Crossroads reported 465 professions of faith, 138 decisions for ministry, and more than $13,800 raised for missions. In addition, 107 children have been sponsored through Compassion, a non-profit ministry based in Colorado Springs that feeds and teaches the Bible to more than 2 million children worldwide.

At Camp McCall, Director Matt “Spinner” Allen said, “Summer is going very well.”

McCall’s attendance will finish near the 2,000 camper range for the summer, which is “a great number based on a number of very big hurdles we have,” Allen said.

Most importantly, McCall has seen 130 decisions — 26 professions of faith, 86 re-dedications and 18 commitments to Christian service — during its first four weeks of camps.

“And we know, because we consistently hear it from parents/churches and even campers, that many lives are impacted without ever making a ‘formal decision,’ ” Allen added. “The strong positive example and role model that our staff have set is a huge part of the ministry here and has a lasting impact.”

“It’s a challenging time to run a summer camp, but we’re glad to be back,” he said.

“Camp LaVida is also going well,” said Program Director Cindy Skelton, who reported that LaVida was averaging 100 campers per session and 125 for Mother/Daughter overnights.

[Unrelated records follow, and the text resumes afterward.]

(** * robust_etl: a shallow embedding of the robust multi-source ETL pipeline

    The development follows [robust_etl.py]: the error ledger
    ([ErrorHandler]), the validation and rectification passes
    ([DataValidator]) and the four-phase orchestrator
    ([RobustMultiSourceETL]).  Tables are pandas data frames, embedded as
    an ordered list of column names and a list of rows of cells; the
    ledger and the source registry are threaded as explicit state. *)

From Stdlib Require Import List String Ascii Bool Arith ZArith Lia.
From Stdlib Require Import DecimalString.
Import ListNotations.

Local Open Scope string_scope.
Local Open Scope list_scope.

(* ================================================================== *)
(** ** Python strings *)

Module PyStr.

(** [str.lower] on the ASCII range. *)
Definition lower_ascii (a : ascii) : ascii :=
  let n := nat_of_ascii a in
  if ((65 <=? n) && (n <=? 90))%nat then ascii_of_nat (n + 32)%nat else a.

Fixpoint lower (s : string) : string :=
  match s with
  | EmptyString => EmptyString
  | String a s' => String (lower_ascii a) (lower s')
  end.

(** [str.isspace] on the ASCII range: tab, line feed, vertical tab,
    form feed, carriage return, the four separators 0x1c..0x1f and the
    space. *)
Definition isspace (a : ascii) : bool :=
  let n := nat_of_ascii a in
  (((9 <=? n) && (n <=? 13)) || ((28 <=? n) && (n <=? 32)))%nat.

Fixpoint lstrip (s : string) : string :=
  match s with
  | EmptyString => EmptyString
  | String a s' => if isspace a then lstrip s' else s
  end.

(** [rstrip]: a character is kept when it is not a space or when
    something survives to its right. *)
Fixpoint rstrip (s : string) : string :=
  match s with
  | EmptyString => EmptyString
  | String a s' =>
      match rstrip s' with
      | EmptyString => if isspace a then EmptyString else String a EmptyString
      | t => String a t
      end
  end.

Definition strip (s : string) : string := rstrip (lstrip s).

(** [sub in s]. *)
Fixpoint contains (sub s : string) : bool :=
  match s with
  | EmptyString => String.prefix sub EmptyString
  | String _ s' => String.prefix sub s || contains sub s'
  end.

(** [x in [..]] for a list of strings. *)
Definition mem (x : string) (l : list string) : bool :=
  existsb (String.eqb x) l.

(** [str(n)] for an integer. *)
Definition of_Z (z : Z) : string := NilZero.string_of_int (Z.to_int z).

Definition of_nat (n : nat) : string := of_Z (Z.of_nat n).

(** [sep.join(l)]. *)
Fixpoint join (sep : string) (l : list string) : string :=
  match l with
  | [] => ""
  | [x] => x
  | x :: l' => (x ++ sep ++ join sep l')%string
  end.

(** [str(l)] for a list of strings: ['a', 'b'].  The labels are put
    between single quotes as they are, which is their [repr] as long as
    they hold no quote, backslash or control character. *)
Definition repr_list (l : list string) : string :=
  ("[" ++ join ", " (map (fun x => "'" ++ x ++ "'")%string l) ++ "]")%string.

End PyStr.

(* ================================================================== *)
(** ** pathlib paths *)

Module PyPath.

(** [a / b]: an absolute right operand replaces the left one.  The
    operands are taken as normalized: no trailing or doubled
    separator. *)
Definition join (a b : string) : string :=
  match b with
  | String "/" _ => b
  | _ => (a ++ "/" ++ b)%string
  end.

(** The final component of a path. *)
Fixpoint name (p : string) : string :=
  match p with
  | EmptyString => EmptyString
  | String a p' =>
      if PyStr.contains "/" p' then name p'
      else if Ascii.eqb a "/" then p' else p
  end.

(** The part of a file name from its last dot on, or nothing when the
    dot is missing, leads the name or ends it. *)
Fixpoint last_dot (n : string) : option string :=
  match n with
  | EmptyString => None
  | String a n' =>
      match last_dot n' with
      | Some s => Some s
      | None => if Ascii.eqb a "." then Some n else None
      end
  end.

Definition suffix (p : string) : string :=
  match name p with
  | EmptyString => ""
  | String _ rest =>
      match last_dot rest with
      | Some "." => ""
      | Some s => s
      | None => ""
      end
  end.

End PyPath.

(* ================================================================== *)
(** ** Exceptions *)

Inductive exn : Type :=
| TypeError (msg : string)
| ValueError (msg : string)
| KeyError (key : string)
| OSError (msg : string)
| InvalidIndexError (msg : string).

(** The result of a call that either returns or raises. *)
Inductive outcome (A : Type) : Type :=
| Return (a : A)
| Raise (e : exn).

Arguments Return {A} a.
Arguments Raise {A} e.

(** [str(e)].  A [KeyError] carries the missing key and prints its
    [repr]: the key between single quotes, for a key that holds no
    quote, backslash or control character. *)
Definition str_exn (e : exn) : string :=
  match e with
  | KeyError k => ("'" ++ k ++ "'")%string
  | TypeError m | ValueError m | OSError m | InvalidIndexError m => m
  end.

(** Truth values of an optional value and of a list. *)
Definition is_some {A : Type} (o : option A) : bool :=
  match o with
  | Some _ => true
  | None => false
  end.

Definition is_nil {A : Type} (l : list A) : bool :=
  match l with
  | [] => true
  | _ :: _ => false
  end.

“Our attendance is about the same as last year,” Skelton said. “We have fewer staff this year, so we can’t accommodate as many campers as we could have.

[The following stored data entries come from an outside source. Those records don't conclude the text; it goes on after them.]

(** *** The input files of the script *)

Definition data_row (id price currency quantity matching_id : string) : gmap string string :=
  {[ "id" := id; "price" := price; "currency" := currency;
     "quantity" := quantity; "matching_id" := matching_id ]}.

(** The rows that [create_input_files] writes. *)
Definition fixture_currency_rows : list (gmap string string) :=
  [ {[ "currency" := "GBP"; "ratio" := "2.4" ]};
    {[ "currency" := "EU"; "ratio" := "2.1" ]};
    {[ "currency" := "PLN"; "ratio" := "1.0" ]} ].

Definition fixture_data_rows : list (gmap string string) :=
  [ data_row "1" "1000" "GBP" "2" "3";
    data_row "2" "1050" "EU" "1" "1";
    data_row "3" "2000" "PLN" "1" "1";
    data_row "4" "1750" "EU" "2" "2";
    data_row "5" "1400" "EU" "4" "3";
    data_row "6" "7000" "PLN" "3" "2";
    data_row "7" "630" "GBP" "5" "3";
    data_row "8" "4000" "EU" "1" "3";
    data_row "9" "1400" "GBP" "3" "1" ].

Definition fixture_matching_rows : list (gmap string string) :=
  [ {[ "matching_id" := "1"; "top_priced_count" := "2" ]};
    {[ "matching_id" := "2"; "top_priced_count" := "2" ]};
    {[ "matching_id" := "3"; "top_priced_count" := "3" ]} ].

(** What the loaders make of them; 2.4 and 2.1 are the nearest floats. *)
Definition fixture_currencies : gmap string float :=
  {[ "GBP" := 0x1.3333333333333p+1%float;
     "EU" := 0x1.0cccccccccccdp+1%float;
     "PLN" := 1%float ]}.

Definition fixture_data : list product :=
  [ Product 1 1000 "GBP" 2 3;
    Product 2 1050 "EU" 1 1;
    Product 3 2000 "PLN" 1 1;
    Product 4 1750 "EU" 2 2;
    Product 5 1400 "EU" 4 3;
    Product 6 7000 "PLN" 3 2;
    Product 7 630 "GBP" 5 3;
    Product 8 4000 "EU" 1 3;
    Product 9 1400 "GBP" 3 1 ].

Definition fixture_matchings : list matching :=
  [ Matching 1 2; Matching 2 2; Matching 3 3 ].

(** A heap with a product list, a matching list and a currency dict at three
    locations, and no file. *)
Definition l_data : loc := 1%positive.
Definition l_matchings : loc := 2%positive.
Definition l_currencies : loc := 3%positive.

Definition world_of (data : list product) (matchings : list matching)
    (currencies : gmap string float) : world :=
  World {[ l_data := ProductList data;
           l_matchings := MatchingList matchings;
           l_currencies := CurrencyDict currencies ]} ∅.

Definition fixture_world : world :=
  world_of fixture_data fixture_matchings fixture_currencies.

(** The results of the script on its own input. *)
Definition fixture_results : list valuation_result :=
  [ ValuationResult 1 (PyFloat 14880) 7440 "PLN" 1;
    ValuationResult 2 (PyFloat 24500) 12250 "PLN" 0;
    ValuationResult 3 (PyFloat 26775) 8925 "PLN" 1 ].

(** The third group of the script as it is ranked: products 5, 8, 7 and 1. *)
Definition fixture_ranking_3 : list product :=
  [ Product 5 1400 "EU" 4 3; Product 8 4000 "EU" 1 3;
    Product 7 630 "GBP" 5 3; Product 1 1000 "GBP" 2 3 ].


(** *** The test of the result writer *)



(** The key of an element whose key can be computed. *)
Definition key_of {A} (key : A → outcome float) (a : A) : float :=
  match key a with Return k => k | Raise _ => 0%float end.

End Valuation.

(** * Properties *)

(** ** FizzBuzz *)

Module FizzBuzzSpec.
Import FizzBuzz.

(** The line that one pass of the loop prints. *)
Lemma fizzbuzz_body_line num out :
  ∃ line, fizzbuzz_body num out = out ++ [line] ∧ fizzbuzz_line num line.
Proof.
  unfold fizzbuzz_body, fizzbuzz_line, print.
  repeat case_bool_decide; simpl;
    repeat match goal with
    | H : _ `mod` _ = 0 |- _ => apply Z.mod_divide in H; [|lia]
    | H : _ `mod` _ ≠ 0 |- _ => rewrite Z.mod_divide in H by lia
    end; eexists; (split; [reflexivity|]); tauto.
Qed.

Lemma range_length a b : length (range a b) = Z.to_nat (b - a).
Proof. unfold range. by rewrite length_fmap, length_seq. Qed.


(** The loop prints, after what was there, one line per number it is run
    over, in their order. *)
Lemma fizzbuzz_loop nums : ∀ out,
  ∃ lines, foldl (λ out num, fizzbuzz_body num out) out nums = out ++ lines ∧
    Forall2 fizzbuzz_line nums lines.
Proof.
  induction nums as [|num nums IH]; intros out; simpl.
  - exists []. by rewrite app_nil_r.
  - destruct (fizzbuzz_body_line num out) as (line & -> & Hline).
    destruct (IH (out ++ [line])) as (lines & -> & Hlines).
    exists (line :: lines). split; [by rewrite <- app_assoc | by constructor].
Qed.


Example fizzbuzz_1_15 :
  fizzbuzz 1 15 [] =
  ["1"; "2"; "Fizz"; "4"; "Buzz"; "Fizz"; "7"; "8"; "Fizz"; "Buzz"; "11"; "Fizz";
   "13"; "14"; "FizzBuzz"].
Proof. by vm_compute. Qed.

Example fizzbuzz_negative : fizzbuzz (-3) 0 [] = ["Fizz"; "-2"; "-1"; "FizzBuzz"].
Proof. by vm_compute. Qed.

Example fizzbuzz_empty : fizzbuzz 5 4 ["before"] = ["before"].
Proof. by vm_compute. Qed.

End FizzBuzzSpec.

(** ** The valuation service *)

Module ValuationSpec.
Import Valuation.

(** *** The order of floats

    [<] on binary64 values, through its specification on [spec_float]: it is
    asymmetric, and "not less than" is transitive through every value that is
    not NaN. *)

Ltac sf_cases :=
  repeat match goal with
  | s : bool |- _ => destruct s
  | |- context [Z.compare ?a ?b] => destruct (Z.compare_spec a b)
  | H : context [Z.compare ?a ?b] |- _ => destruct (Z.compare_spec a b)
  | |- context [Pos.compare ?a ?b] => destruct (Pos.compare_spec a b)
  | H : context [Pos.compare ?a ?b] |- _ => destruct (Pos.compare_spec a b)
  end; simpl in *; try done; try lia.

Ltac sf_unfold :=
  unfold SFltb, SFeqb, SFcompare;
  change (PosDef.Pos.compare_cont Eq) with Pos.compare.

Lemma SFltb_asym x y : SFltb x y = true → SFltb y x = false.
Proof.
  sf_unfold.
  destruct x as [sx|sx| |sx mx ex], y as [sy|sy| |sy my ey]; simpl; try done; sf_cases.
Qed.

Lemma SFltb_negtrans x y z :
  y ≠ S754_nan → SFltb x y = false → SFltb y z = false → SFltb x z = false.
Proof.
  sf_unfold.
  destruct x as [sx|sx| |sx mx ex], y as [sy|sy| |sy my ey], z as [sz|sz| |sz mz ez];
    simpl; try done; intros _; sf_cases.
Qed.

“Our campers have really enjoyed our staff and missionaries, and they have made some life-changing decisions, too,” Skelton said.

After four weeks of Lifeway’s FUGE camp held at North Greenville University, attendance has been steady and near capacity, reported Billy Watson, an NGU assistant vice president.

“After four weeks, we have had just over 3,400 participants and expect close to 5,000 campers before the summer is over,” Watson said.

So far, FUGE had seen 85 salvations, 87 recommitments, 36 calls to ministry, and 12 other decisions, he added.

Charleston Southern University is hosting SummerSalt and KidSalt camps (both sponsored by the South Carolina Baptist Convention) this summer. As for pre-COVID numbers compared to now, CSU appears to be rebounding a bit: SummerSalt has seen 2,900 campers, and KidSalt has seen 843 campers. Adding music and athletic camps and others, CSU will see more than 4,000 campers this summer.

The university learned a lot through COVID, especially focusing more on how to care for others, but CSU missed the opportunities to build community, according to Clark Carter, vice president of Student Life. “Life is about relationships, and virtual relationships are poor substitutes for building a genuine community,” Carter said.